◆ **Source information**:
══════════════════════════════

(** [Decimal(a) / Decimal(b)] is [a / b] up to a unit of the 27th digit. *)
Lemma dec_ratio_close a b : (0 < b)%N -> (a <= b)%N ->
  exists r, dec_ratio a b = Some r /\ is_finite r = true /\ (0 <= dec_Q r)%Q /\
    (Qabs (dec_Q r - ratio a b) <= 10 ^ (-27))%Q.
Proof.
  intros Hb Hab. pose proof (ratio_range a b Hb Hab) as [Hr0 Hr1].
  assert (Hfix : forall c e, (Qabs (mag c e - ratio a b) <= 10 ^ (-29))%Q ->
    exists r, ctx_fix false c e = Some r /\ is_finite r = true /\ (0 <= dec_Q r)%Q /\ (Qabs (dec_Q r - ratio a b) <= 10 ^ (-27))%Q).
  { intros c e Hc. apply Qabs_Qle_condition in Hc as [Hc1 Hc2].
    assert (H29 : (10 ^ (-29) < 1)%Q) by (vm_compute; reflexivity).
    assert (Hm : (dec_Q (Finite false c e) == mag c e)%Q) by (rewrite dec_Q_mag; ring).
    destruct (ctx_fix_close false c e 1) as (c' & e' & -> & Hclose).
    - rewrite Qabs_dec, pow10_1. lra.
    - apply context_range_1.
    - eexists. split; [reflexivity|]. split; [done|]. split.
      + rewrite dec_Q_mag. Qreplace (1 * mag c' e')%Q (mag c' e'). apply mag_nonneg.
      + rewrite Hm, pow10_unit in Hclose. apply Qabs_Qle_condition in Hclose as [Hd1 Hd2].
        assert (H27 : (10 ^ (-27) * (1 # 2) + 10 ^ (-29) <= 10 ^ (-27))%Q) by (vm_compute; discriminate).
        apply Qabs_Qle_condition. split; lra. }
  unfold dec_ratio. destruct (N.eqb_spec a 0) as [->|Ha].
  { apply Hfix. unfold mag, ratio. change (inject_Z (Z.of_N 0)) with 0%Q. unfold Qdiv. rewrite !Qmult_0_l. by vm_compute. }
  cbv zeta. set (s := Z.max 0 (ndigits b - ndigits a + CONTEXT_PRECISION + 1)).
  assert (Hs : 29 <= s) by (pose proof (ndigits_mono a b ltac:(lia) Hab); unfold CONTEXT_PRECISION in *; lia).
  set (n := (a * Z.to_N (10 ^ s))%N).
  assert (Hv : (ratio a b == inject_Z (Z.of_N n) / inject_Z (Z.of_N b) * 10 ^ (- s))%Q) by (apply mag_scaled_ratio; [lia|done]).
  destruct (N.eqb_spec (n mod b) 0) as [Hz|Hz]; cbn [negb].
  - pose proof (trim_zeros_mag (Z.to_nat s) (n / b) (- s) 0) as Htrim.
    destruct (trim_zeros _ _ _ _) as [c e]. apply Hfix.
    assert (E : (mag (n / b) (- s) == ratio a b)%Q).
    { rewrite Hv. unfold mag. f_equiv. pose proof (N.div_mod n b ltac:(lia)) as Hn. rewrite Hz, N.add_0_r in Hn.
      rewrite Hn at 2. rewrite N2Z.inj_mul, inject_Z_mult. pose proof (inject_pos b Hb). field. by apply Qnot_eq_sym, Qlt_not_eq. }
    rewrite Htrim, E. Qreplace (ratio a b - ratio a b)%Q 0%Q. by vm_compute.
  - apply Hfix. rewrite Hv. unfold mag.
    set (c := if (n / b mod 5 =? 0)%N then (n / b + 1)%N else (n / b)%N).
    assert (Hq := quotient_close n b c Hb ltac:(unfold c; destruct (_ =? 0)%N; auto)).
    set (x := (inject_Z (Z.of_N n) / inject_Z (Z.of_N b))%Q) in *.
    Qreplace (inject_Z (Z.of_N c) * 10 ^ (- s) - x * 10 ^ (- s))%Q ((inject_Z (Z.of_N c) - x) * 10 ^ (- s))%Q.
    rewrite Qabs_Qmult, (Qabs_pos (10 ^ (- s))) by (by apply Qlt_le_weak).
    eapply Qle_trans; [apply Qmult_le_compat_r; [exact Hq|by apply Qlt_le_weak]|].
    rewrite Qmult_1_l. apply pow10_le. lia.
Qed.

══════════════════════════════

Copy each line in the listing where "done" appears.

◆ **Response to this exercise**:
    - eexists. split; [reflexivity|]. split; [done|]. split.
  assert (Hv : (ratio a b == inject_Z (Z.of_N n) / inject_Z (Z.of_N b) * 10 ^ (- s))%Q) by (apply mag_scaled_ratio; [lia|done]).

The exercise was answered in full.